The criteria for sleep according to a recent paper on jellyfish and the sleep-like states exhibited are:
- An inactive state with reduced activity.
- Decreased responsiveness to outside stimuli.
- Reversibility of dormant/restful state
The above study did not only cover jellyfish but other inverts such as roundworm and our trusty fruit fly as mentioned above. The fact that so many animals with tiny brains ‘sleep’, shows that sleep evolved in early animals and has remained conserved in most, if not all animals.
And, when we consider how brainy tarantulas are, we can assume that they do indeed hit the hay in some manner of speaking.
Also, the fact that tarantulas have some sort of circadian rhythm (daily activity/inactivity), shows that there is a period of rest involved.
The times when they are inactive are usually characterized by withdrawing to a hiding spot or shelter and a drop in metabolic rate. No, studies have however been done to measure the period of time spent active vs inactive or what different species do during these times.
Interesting fact: Spider species (including tarantulas) that live in the desert, retreat into their burrows during the hottest part of the day. As it gets dark and cooler, the spiders will come out.
Tarantulas And Hibernation
Some of our follicle-enriched spider friends ‘overwinter’, meaning they go into hibernation. This usually happens in colder climates where the tarantula will plug up the openings of their burrows with dirt and webbing and ‘go to sleep’.
They draw their legs into their body, drop their metabolic rate and remain huddled until it warms up outside.
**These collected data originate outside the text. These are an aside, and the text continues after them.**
Lemma blank_waits c : waits c → blank c → blank (advance_freezing c).1.
Proof.
  intros Hw Hc. unfold advance_freezing, sbind at 1, sget.
  destruct (bool_decide_reflect (current_state c = Freezing)) as [Hf|Hf]; cbn [negb].
  2: { match goal with |- blank (?m c).1 => assert (preserves blank m) as Hm by quiet end. by apply Hm. }
  specialize (Hw Hf) as [Ha Hwin]. cbn zeta in Ha, Hwin. set (rec := is_in_recovery_mode c) in *.
  set (m := (if rec then maybe_auto_commit_recovery else sret tt) : conv unit).
  assert ((m c).1 = if rec then (maybe_auto_commit_recovery c).1 else c) as Em by (subst m; by destruct rec).
  assert (blank (m c).1) as Hm by (rewrite Em; destruct rec; [by apply (blank_drive _ _ own_auto_commit)|done]).
  rewrite <-Em in Ha, Hwin. unfold sbind at 1. fold rec m. unfold sbind at 1. destruct (m c) as [c1 [[]|e]]; [|done]. cbn [fst] in *.
  unfold sbind at 1. cbn [id]. rewrite Ha, Hwin. cbn [negb andb].
  match goal with |- blank (?k c1).1 => assert (preserves blank k) as Hk by (unfold report_progress; quiet) end. by apply Hk.
Qed.

(** *** From the join to the next commit *)

(** Whatever a conversation goes through until a commit lands: calls, packets, decisions,
    the parts of a poll, and rounds that miss. *)
Inductive until_commit : Conv → Conv → Prop :=
  | uc_call A (m : conv A) c : call A m → until_commit c (m c).1
  | uc_commit A (m : conv A) c : own_call A m → until_commit c (m c).1
  | uc_clock now c : (c_now c ≤ now)%N → until_commit c (tick_clock now c)
  | uc_events c : until_commit c (drain_events c).1
  | uc_outbound c : until_commit c (drain_outbound c).1
  | uc_deadlines fuel c : until_commit c (tick_deadlines fuel c).1
  | uc_waits c : waits c → until_commit c (advance_freezing c).1
  | uc_misses t r c :
      finishes c t r → rr_outcome r = NoCandidate → until_commit c (select_round (is_in_recovery_mode c) c).1
  | uc_drives leaving c : until_commit c (drive_all leaving c).1.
This ability to go dormant for such a long period of time shows that it may be part of their everyday cycle – of course just for shorter intervals. Very little is known about what exactly spiders do during this time, but if you ask me, it can be seen as a form of sleep or rest.
Okay, the most important thing that comes from knowing that your T most likely goes into periods of rest, even though we can’t really call it sleep as we humans define it, is the fact that tarantulas are nocturnal.
So, all the times during the day you’re walking over to say hi to Mr. Grumps, or lifting the lid to see if Sally is doing okay, or digging around to see if Spikey will come out, you’re actually disturbing their rest.
Put yourself in their fuzzy feet; how would you like it to be talked to in a squeaky voice, nudged or worse yet, sprayed with water while you were in dreamland? I didn’t think so!